[Collected data]

Lemma alloc_twice p fd q :
  length (pr_fd_table p) = FD_TABLE_SIZE -> at_z (pr_fd_table p) fd = Some None ->
  (forall j, at_z (pr_fd_table p) j = Some None -> j = fd) -> alloc_user_fd p = Some (Ok fd, q) ->
  exists q', alloc_user_fd q = Some (Ok fd, q').
Proof.
  intros Hl Hfree Hone Ha. destruct (alloc_user_fd_ok p Hl) as (r & q1 & Ha' & Ht & _).
  rewrite Ha in Ha'. injection Ha' as <- <-.
  apply alloc_user_fd_inv in Ha as [_ Hnext].
  destruct (alloc_user_fd_ok q) as (r & q' & Hq & _ & Hr); [by rewrite Ht|].
  exists q'. rewrite Hq. destruct r as [fd'|e]; [rewrite Ht in Hr; by rewrite (Hone _ Hr)|]. exfalso.
  apply alloc_user_fd_inv in Hq as [Hq _]. rewrite Ht in Hq.
  set (s := Z.max (pr_next_fd q) USER_FD_BASE) in Hq.
  assert (Hs : 0 <= s < Z.of_nat FD_TABLE_SIZE) by (unfold s, FD_TABLE_SIZE, USER_FD_BASE in *; lia).
  pose proof Hfree as [Hr' _]%at_z_Some. rewrite Hl in Hr'.
  destruct (alloc_fd_full _ _ _ _ Hs Hq ((fd - s) mod Z.of_nat FD_TABLE_SIZE)) as [e' He'].
  { apply Z.mod_pos_bound. lia. }
  rewrite Z.add_mod_idemp_r in He' by lia. replace (s + (fd - s)) with fd in He' by lia.
  rewrite Z.mod_small in He' by lia. congruence.
Qed.

Lemma dup2_past_table k i p oldfd newfd e :
  caller k = Ok (i, p) -> length (pr_fd_table p) = FD_TABLE_SIZE ->
  at_z (pr_fd_table p) oldfd = Some (Some e) -> oldfd <> newfd -> Z.of_nat FD_TABLE_SIZE <= newfd ->
  sys_dup2 k oldfd newfd = None.
Proof.
  intros Hc Hl Ho Hne Hn. unfold sys_dup2. rewrite Hc.
  destruct (Z.eqb_spec oldfd newfd); [done|].
  unfold FD_TABLE_SIZE in *. destruct (Z.eqb_spec newfd 0), (Z.eqb_spec newfd 1), (Z.eqb_spec newfd 2); try lia.
  cbn [orb]. pose proof Ho as [Hr _]%at_z_Some. destruct (Z.ltb_spec oldfd (Z.of_nat 16)); [|lia].
  rewrite Ho. cbn [mjoin option_join]. destruct e as [id role].
  destruct (at_z (pr_fd_table p) newfd) eqn:E; [apply at_z_Some in E as [? _]; lia|done].
Qed.

(** ** Claims *)

(** C18. Descriptors never dangle.  Start from processes whose descriptors are
    all counted by their pipes, and let any sequence of [sys_pipe], [sys_dup2],
    pipe I/O, process creation, reaping and switching run to its end.  Then
    every descriptor is still counted, and a read or write through any
    descriptor of the running process returns, and not with [BadHandle]. *)
Theorem fds_never_dangle cs k k' :
  fds_held k -> next_pipe_id (kn_pipes k) + Z.of_nat (length cs) < 2 ^ 32 -> Forall fd_call_ok cs ->
  fd_run cs k = Some k' ->
  fds_held k' /\
  forall fd ptr len w, kn_current k' <> None -> 0 <= len ->
    exists r k'', dispatch_pipe_io k' fd ptr len w = Some (r, k'') /\ r <> Err BadHandle.
Proof.
  intros H Hn Hok Hrun. enough (H' : fds_held k').
  { split; [done|]. intros fd ptr len w Hcur Hlen.
    destruct (dispatch_held k' fd ptr len w H' Hcur Hlen) as (r & k'' & Hd & _ & Hr). by exists r, k''. }
  revert k H Hn Hrun. induction Hok as [|c cs Hc Hok IH]; intros k H Hn; cbn [fd_run length] in *; [by intros [= <-]|].
  intros (k1 & Hk1 & Hrun)%bind_Some.
  pose proof (fd_do_next c k k1 (fh_pipes _ H) ltac:(lia) Hk1) as Hnext.
  apply (IH k1); [|lia|done]. clear IH Hrun.
  destruct c as [ptr|o n|fd ptr len w|nm|i|t]; cbn [fd_do fd_call_ok] in *.
  - apply bind_Some in Hk1 as ([r k2] & E & [= <-]). by eapply sys_pipe_held; [exact H|lia|].
  - apply bind_Some in Hk1 as ([r k2] & E & [= <-]). by eapply sys_dup2_held.
  - apply bind_Some in Hk1 as ([r k2] & E & [= <-]). destruct (decide (kn_current k = None)) as [Hnone|Hcur].
    + unfold dispatch_pipe_io, current_process_id in E. rewrite Hnone in E.
      by destruct (_ || _); injection E as <- <-.
    + destruct (dispatch_held k fd ptr len w H Hcur Hc) as (r' & k'' & Hd & Hh & _). congruence.
  - apply bind_Some in Hk1 as ([r k2] & E & [= <-]). by eapply allocate_held.
  - by eapply reap_held.
  - injection Hk1 as <-. by apply (fds_held_ext k).
Qed.

(** The edges of the descriptor table.  When descriptors 3 to 15 are taken
    and 0 is not, the next one handed out is 0, through which no pipe can be
    used; the two descriptors of [sys_pipe] are the same one when a single
    slot is free; and [sys_dup2] onto a number past the table panics. *)
Theorem fd_table_edges :
  (forall p, 0 <= pr_next_fd p < Z.of_nat FD_TABLE_SIZE ->
     (forall j, USER_FD_BASE <= j < Z.of_nat FD_TABLE_SIZE -> exists e, at_z (pr_fd_table p) j = Some (Some e)) ->
     at_z (pr_fd_table p) 0 = Some None ->
     (exists q, alloc_user_fd p = Some (Ok 0, q)) /\
     forall k ptr len w, dispatch_pipe_io k 0 ptr len w = Some (Ok None, k)) /\
  (forall p fd q, length (pr_fd_table p) = FD_TABLE_SIZE -> at_z (pr_fd_table p) fd = Some None ->
     (forall j, at_z (pr_fd_table p) j = Some None -> j = fd) -> alloc_user_fd p = Some (Ok fd, q) ->
     exists q', alloc_user_fd q = Some (Ok fd, q')) /\
  (forall k i p oldfd newfd e, caller k = Ok (i, p) -> length (pr_fd_table p) = FD_TABLE_SIZE ->
     at_z (pr_fd_table p) oldfd = Some (Some e) -> oldfd <> newfd -> Z.of_nat FD_TABLE_SIZE <= newfd ->
     sys_dup2 k oldfd newfd = None).
Proof.
  split_and!.
  - intros p Hnext Hfull H0. split; [by apply alloc_reserved|].
    intros. unfold dispatch_pipe_io. by rewrite orb_true_r.
  - intros p fd q. apply alloc_twice.
  - intros k i p oldfd newfd e. apply dup2_past_table.
Qed.

Lemma pipe_buf_size : Z.of_nat PIPE_BUF_SIZE = 4096.
Proof. apply Z2Nat.id. lia. Qed.

#[local] Opaque PIPE_BUF_SIZE.

(** A write of bytes that fit into an empty pipe, then a read of as many. *)
Lemma pipe_there_and_back t id p bs n :
  pipes_wf t -> pipes t !! Z.to_nat id = Some (Some p) -> pipe_contents p = [] -> (0 < n_readers p)%nat ->
  length bs = n -> (0 < n < PIPE_BUF_SIZE)%nat ->
  exists t1 t2, pipe_write t id bs = Some (Ok n, t1) /\ pipe_read t1 id n = Some (Ok bs, t2).
Proof.
  intros Hwf Hp He Hr Hl Hn. destruct (pipe_write_spec t id bs p Hwf Hp) as (p1 & Hw & Ha & Hp1 & Hsum).
  unfold spec_write in Hw, Ha. cbn [sp_readers sp_bytes sp_writers abs_pipe] in Hw, Ha. rewrite He in Hw, Ha.
  destruct (Nat.eqb_spec (n_readers p) 0); [lia|]. cbn [length] in Hw, Ha. rewrite Nat.sub_0_r in Hw, Ha.
  destruct (Nat.eqb_spec (PIPE_BUF_SIZE - 1) 0); [lia|]. cbn [andb fst snd app] in Hw, Ha.
  rewrite take_ge in Ha by lia. rewrite Nat.min_l, Hl in Hw by lia.
  set (t1 := set_pipes t _) in Hw. exists t1. rewrite Hw.
  assert (Hwf1 : pipes_wf t1).
  { apply (pipes_wf_keep t id p); [done..|]. intros q [= <-]. split; [done|]. lia. }
  assert (Hp1' : pipes t1 !! Z.to_nat id = Some (Some p1)).
  { cbn. apply list_lookup_insert_eq. by eapply lookup_lt_Some. }
  destruct (pipe_read_spec t1 id n p1 Hwf1 Hp1') as (p2 & Hrd & _).
  assert (Hc : pipe_contents p1 = bs) by (by injection Ha).
  rewrite Hc, take_ge in Hrd by lia. eexists. split; [done|exact Hrd].
Qed.

(** Bytes go from process memory through a pipe and back.  What a process
    writes (at most 4095 bytes, into an empty pipe) through one descriptor it
    reads back through the other one, into any buffer that is mapped with one
    address per byte. *)
Theorem pipe_io_roundtrip k i p wfd rfd id pp src dst n bs lv cur :
  fds_held k -> caller k = Ok (i, p) ->
  let l0 := pt_l0_pa (pr_page_table p) in
  let m := kern_ram k in
  USER_FD_BASE <= wfd -> at_z (pr_fd_table p) wfd = Some (Some (FdPipe id PWrite)) ->
  USER_FD_BASE <= rfd -> at_z (pr_fd_table p) rfd = Some (Some (FdPipe id PRead)) ->
  pipes (kn_pipes k) !! Z.to_nat id = Some (Some pp) -> pipe_contents pp = [] ->
  0 < n < 4096 -> 0 < src < 2 ^ 64 -> 0 < dst < 2 ^ 64 ->
  tree_wf m lv l0 cur -> range_safe m lv l0 dst n -> one_to_one m l0 dst n ->
  (forall j, 0 <= j < n -> is_Some (user_pa m l0 (dst + j))) ->
  safe_copy_from_user m l0 src n = Some (Ok bs) ->
  exists k1 k2, dispatch_pipe_io k wfd src n true = Some (Ok (Some n), k1) /\
    dispatch_pipe_io k1 rfd dst n false = Some (Ok (Some n), k2) /\
    safe_copy_from_user (kern_ram k2) l0 dst n = Some (Ok bs).
Proof.
  intros H Hcal l0 m Hw3 Hw Hr3 Hr Hpp Hempty Hn Hsrc Hdst Hwf Hs Hinj Hmap Hcopy.
  destruct (tw_table _ _ _ _ Hwf l0 3%nat (tw_root _ _ _ _ Hwf)) as (_ & _ & Hl0 & _).
  destruct (caller_Ok _ _ _ Hcal) as [Hcur Hf]. pose proof (caller_slot _ _ _ Hcal) as Hi.
  pose proof (fh_table _ H _ _ Hi) as Hlen.
  pose proof Hw as [Hwr _]%at_z_Some. pose proof Hr as [Hrr Hrl]%at_z_Some. rewrite Hlen in Hwr, Hrr.
  destruct (held_live k i p _ _ _ H Hi Hrl) as [_ Hpos]. unfold pipe_ends in Hpos. rewrite Hpp in Hpos. cbn in Hpos.
  assert (Hbs : length bs = Z.to_nat n /\ Forall is_byte bs).
  { rewrite copy_from_user_eq in Hcopy by lia. destruct (user_bytes _ _ _ _) eqn:E; [|done].
    injection Hcopy as <-. by eapply user_bytes_are_bytes. }
  destruct Hbs as [Hbl Hbytes]. pose proof pipe_buf_size as Hsize.
  destruct (pipe_there_and_back (kn_pipes k) id pp bs (Z.to_nat n) (fh_pipes _ H) Hpp Hempty Hpos Hbl ltac:(lia))
    as (t1 & t2 & Hwrite & Hread).
  destruct (copy_to_user_ok m lv l0 cur dst bs Hwf ltac:(by rewrite Hbl, Z2Nat.id by lia) Hbytes ltac:(lia)) as (m' & Hout & Hback & _).
  { by rewrite Hbl, Z2Nat.id by lia. }
  { by rewrite Hbl, Z2Nat.id by lia. }
  rewrite Hbl, Z2Nat.id in Hback by lia.
  exists (set_pipe_table k t1), (set_kern_ram (set_pipe_table (set_pipe_table k t1) t2) m').
  assert (Hfd : forall fd, USER_FD_BASE <= fd -> 0 <= fd < Z.of_nat FD_TABLE_SIZE ->
            (Z.of_nat FD_TABLE_SIZE <=? fd) || (fd <? USER_FD_BASE) = false).
  { intros fd ??. destruct (Z.leb_spec (Z.of_nat FD_TABLE_SIZE) fd), (Z.ltb_spec fd USER_FD_BASE); lia || done. }
  assert (Hnz : forall ptr, 0 < ptr -> (ptr =? 0) || (n =? 0) = false).
  { intros ptr ?. destruct (Z.eqb_spec ptr 0), (Z.eqb_spec n 0); lia || done. }
  split; [|split].
  - unfold dispatch_pipe_io, current_process_id. rewrite Hfd, Hcur by done. cbn [ok_or]. rewrite Hf, Hw.
    cbn [mbind option_bind]. rewrite Hnz, Z.min_l by lia. rewrite decide_False by done. fold l0.
    destruct (Z.eqb_spec l0 0); [lia|]. fold m. rewrite Hcopy. cbn [mbind option_bind]. rewrite Hwrite. cbn. by rewrite Z2Nat.id by lia.
  - unfold dispatch_pipe_io, current_process_id. rewrite Hfd by done. cbn [set_pipe_table kn_current kn_procs kn_pipes].
    rewrite Hcur. cbn [ok_or]. rewrite Hf, Hr.
    cbn [mbind option_bind]. rewrite Hnz, Z.min_l by lia. rewrite decide_False by done. fold l0.
    rewrite Hread. cbn [mbind option_bind]. rewrite Hbl, Z2Nat.id by lia. destruct (Z.ltb_spec 0 n); [|lia]. destruct (Z.eqb_spec l0 0); [lia|].
    cbn [andb negb]. change (kern_ram (set_pipe_table k t1)) with m. unfold copy_out_ok. by rewrite Hout.
  - exact Hback.
Qed.

#[local] Transparent PIPE_BUF_SIZE.

(** ** Examples

    Process 1 of ProcCalls.v makes a pipe, duplicates its reading end and
    moves two bytes; a child is reaped and another process created. *)
Definition demo_fd_calls : list fd_call :=
  [FPipe 0x1010; FDup2 3 7; FIo 4 0x1000 2 true; FIo 7 0x1100 2 false; FReap 1; FCreate (NLit []); FDup2 4 3].

Lemma demo_fds_held : fds_held demo_kern.
Proof.
  assert (Hno : forall i p, kn_procs demo_kern !! i = Some (Some p) -> pr_fd_table p = no_fds).
  { intros i p [[-> ->]|[[-> ->]|[[-> ->]|[-> ->]]]]%demo_slot; done. }
  constructor.
  - apply pipes_init_wf.
  - intros i p ->%Hno. done.
  - intros i p j id r ->%Hno. unfold no_fds. by intros [[=] _]%lookup_replicate.
  - intros id r _. change (fd_refs (FdPipe id r) (kn_procs demo_kern)) with 0%nat. lia.
Qed.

EXERCISE | For each line above that contains the word "oldfd", give the line as it is written.

REPLY TO THE EXERCISE |
Lemma dup2_past_table k i p oldfd newfd e :
  at_z (pr_fd_table p) oldfd = Some (Some e) -> oldfd <> newfd -> Z.of_nat FD_TABLE_SIZE <= newfd ->
  sys_dup2 k oldfd newfd = None.
  destruct (Z.eqb_spec oldfd newfd); [done|].
  cbn [orb]. pose proof Ho as [Hr _]%at_z_Some. destruct (Z.ltb_spec oldfd (Z.of_nat 16)); [|lia].
  (forall k i p oldfd newfd e, caller k = Ok (i, p) -> length (pr_fd_table p) = FD_TABLE_SIZE ->
     at_z (pr_fd_table p) oldfd = Some (Some e) -> oldfd <> newfd -> Z.of_nat FD_TABLE_SIZE <= newfd ->
     sys_dup2 k oldfd newfd = None).
  - intros k i p oldfd newfd e. apply dup2_past_table.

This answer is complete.